### Problem to work on
Please look for the string "ddwEraseIterator" below and report every line in which it occurs.

### Extracted data
(** Models [MultiHashTable::EraseBadNode] (src/ht/multi_hash_table.cc:426-451). *)
Definition EraseBadNode (m : MultiHashTable) (pKey : option bytes) (iKeyLen : Z)
    : option (Z * MultiHashTable) :=
  match pKey with
  | None => Some (-1, m)
  | Some key =>
      if iKeyLen <=? 0 then Some (-1, m)
      else match header m with
      | None => Some (-2, m)
      | Some _ =>
          hash ← hash_of m key iKeyLen;
          '(r, m1) ← Search m key iKeyLen hash;
          match s_node r with
          | None => Some (0, m1)
          | Some i => m2 ← wipe i m1; Some (1, m2)
          end
      end
  end.

(** [lt.EraseData(pNode->ddwLtPos)] *)
Definition erase_pos (i : Z) (m : MultiHashTable) : option (Z * MultiHashTable) :=
  n ← ht m !! i;
  '(ret, l) ← LinkTable.EraseData (lt m) (ddwLtPos n);
  Some (ret, set_lt l m).

(** The walk of [SearchAndEraseOldestOne]: [turns] bounds it by one round of
    the table; returns the oldest slot and the iterator. *)
(** Models [MultiHashTable::SearchAndEraseOldestOne] (src/ht/multi_hash_table.cc:463-484). *)
Fixpoint oldest_loop (turns : nat) (m : MultiHashTable) (h : MhtHeader) (skip : Z)
    (it cnt oldesttime : Z) (oldest : option Z) : option (option Z * Z) :=
  match turns with
  | O => None
  | S turns' =>
      if 100 <=? cnt then Some (oldest, it)
      else
        n ← ht m !! it;
        let hit := negb (Z.eqb it skip) && negb (is_hnode_empty n) in
        let better := hit && (dwAccessTime n <? oldesttime) in
        let it' := if ddwHashNodeNum h <=? it + 1 then 0 else it + 1 in
        let oldest' := if better then Some it else oldest in
        if Z.eqb it' (ddwEraseIterator h) then Some (oldest', it')
        else oldest_loop turns' m h skip it' (if hit then cnt + 1 else cnt)
               (if better then dwAccessTime n else oldesttime) oldest'
  end.

(** Models [MultiHashTable::SearchAndEraseOldestOne] (src/ht/multi_hash_table.cc:453-499). *)
Definition SearchAndEraseOldestOne (m : MultiHashTable) (pDataNode : Z)
    : option (Z * MultiHashTable) :=
  h ← header m;
  let it := if ddwHashNodeNum h <=? ddwEraseIterator h then 0 else ddwEraseIterator h in
  '(oldest, it') ← oldest_loop (S (Z.to_nat (ddwHashNodeNum h))) m h pDataNode it 0 (2 ^ 32 - 1) None;
  let m1 := set_head (h_set_iterator it' h) m in
  match oldest with
  | None => Some (-7, m1)
  | Some o =>
      '(ret, m2) ← erase_pos o m1;
      if ret <? 0 then Some (-6, m2)
      else m3 ← wipe o m2; Some (0, m3)
  end.

(** Models [MultiHashTable::EraseData] (src/ht/multi_hash_table.cc:675-722). *)
Definition EraseData (e : env) (m : MultiHashTable) (pKey : option bytes) (iKeyLen : Z)
    : option (Z * MultiHashTable) :=
  match pKey with
  | None => Some (-1, m)
  | Some key =>
      if iKeyLen <=? 0 then Some (-1, m)
      else match header m with
      | None => Some (-2, m)
      | Some _ =>
          hash ← hash_of m key iKeyLen;
          if e_lock e <? 0 then Some (-3, m)
          else
            '(r, m1) ← Search m key iKeyLen hash;
            match s_node r with
            | None => Some (0, m1)
            | Some i =>
                '(ret, m2) ← erase_pos i m1;
                if negb (Z.eqb ret 0) then Some (-4, m2)
                else m3 ← wipe i m2; Some (1, m3)
            end
      end
  end.

(** ** Writing *)

(** The [do ... while(ret<0)] around [lt.SetData].  Returns the error code of
    an early exit, or the position to store.  After erasing [pOldestNode] the
    [continue] tests a [ret] that is no longer negative, so the loop ends with
    the position unchanged.  Each other turn erases one node, so the number of
    nodes bounds the loop. *)
(** Models [MultiHashTable::SetData] (src/ht/multi_hash_table.cc:595-639). *)
Fixpoint place_loop (fuel : nat) (m : MultiHashTable) (pDataNode : Z) (pOldestNode : option Z)
    (sDataBuf : bytes) (iDataLen : Z) (bRemoveOldIfNoSpace : bool)
    : option ((Z + Z) * MultiHashTable) :=
  match fuel with
  | O => None
  | S fuel' =>
      node ← ht m !! pDataNode;
      '(ret, pos, l) ← LinkTable.SetData (lt m) (ddwLtPos node) (Some sDataBuf) iDataLen;
      let m1 := set_lt l m in
      if ret <? 0 then
        if negb (Z.eqb ret (-100)) then Some (inl (-8), m1)
        else if negb bRemoveOldIfNoSpace then Some (inl (-9), m1)
        else match pOldestNode with
        | Some o =>
            '(ret2, m2) ← erase_pos o m1;
            if ret2 <? 0 then Some (inl (-10), m2)
            else m3 ← wipe o m2; Some (inr pos, m3)
        | None =>
            '(r, m2) ← SearchAndEraseOldestOne m1 pDataNode;
            if negb (Z.eqb r 0) then Some (inl (-11), m2)
            else place_loop fuel' m2 pDataNode None sDataBuf iDataLen bRemoveOldIfNoSpace
        end
      else Some (inr pos, m1)
  end.

(** Erasing the node the search found oldest: [None] for the code when it
    succeeds. *)
Definition drop_oldest (o : Z) (code : Z) (m : MultiHashTable)
    : option (option Z * MultiHashTable) :=
  '(ret, m1) ← erase_pos o m;
  if ret <? 0 then Some (Some code, m1)
  else m2 ← wipe o m1; Some (None, m2).

(** The two erase conditions before the data is stored; returns an error code,
    or the slot to write, the row of a new slot ([None] when the key is already
    there) and the oldest node still available. *)
(** Models [MultiHashTable::SetData] (src/ht/multi_hash_table.cc:533-593). *)
Definition choose_slot (m : MultiHashTable) (r : search_result) (bRemoveOldIfNoSpace : bool)
    : option ((Z + (Z * option Z * option Z)) * MultiHashTable) :=
  full ← (if bRemoveOldIfNoSpace && bool_decide (is_Some (s_oldest r))
          then usage ← GetUsage (lt m); Some (95 <? usage) else Some false);
  '(err, empty, oldest, m1) ←
    (match s_oldest r with
     | Some o =>
         if (full : bool) then
           '(err, m1) ← drop_oldest o (-4) m;
           Some (err, match s_empty r with None => Some (o, 0) | x => x end, None, m1)
         else Some (None, s_empty r, Some o, m)
     | None => Some (None, s_empty r, None, m)
     end);
  match err with
  | Some code => Some (inl code, m1)
  | None =>
      match s_node r, empty with
      | Some i, _ => Some (inr (i, None, oldest), m1)
      | None, Some (i, row) => Some (inr (i, Some row, oldest), m1)
      | None, None =>
          if negb bRemoveOldIfNoSpace then Some (inl (-5), m1)
          else match oldest with
          | None => Some (inl (-6), m1)
          | Some o =>
              '(err2, m2) ← drop_oldest o (-7) m1;
              match err2 with
              | Some code => Some (inl code, m2)
              | None => Some (inr (o, Some 0, None), m2)
              end
          end
      end
  end.

(** The assignments after the loop: the position, and for a new node the hash,
    the access time, the key and the highest row in use. *)
(** Models [MultiHashTable::SetData] (src/ht/multi_hash_table.cc:641-658). *)
Definition store_node (e : env) (m : MultiHashTable) (i : Z) (row : option Z) (pos hash : Z)
    (key : bytes) (iKeyLen : Z) : option MultiHashTable :=
  h ← header m;
  n ← ht m !! i;
  match row with
  | None => Some (set_node i (n_set_pos pos n) m)
  | Some r =>
      k ← mem_read key 0 iKeyLen;
      ac ← mem_write (acKey n) 0 k;
      let node := mk_node hash (if Z.eqb (cUseAccessSeq h) 0 then u32 (e_time e) else 0)
                    (u48 pos) (u8 iKeyLen) ac in
      let m1 := set_node i node m in
      Some (if ddwMaxUsedRow h <? r then set_head (h_set_max_row r h) m1 else m1)
  end.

### Solution
        if Z.eqb it' (ddwEraseIterator h) then Some (oldest', it')
  let it := if ddwHashNodeNum h <=? ddwEraseIterator h then 0 else ddwEraseIterator h in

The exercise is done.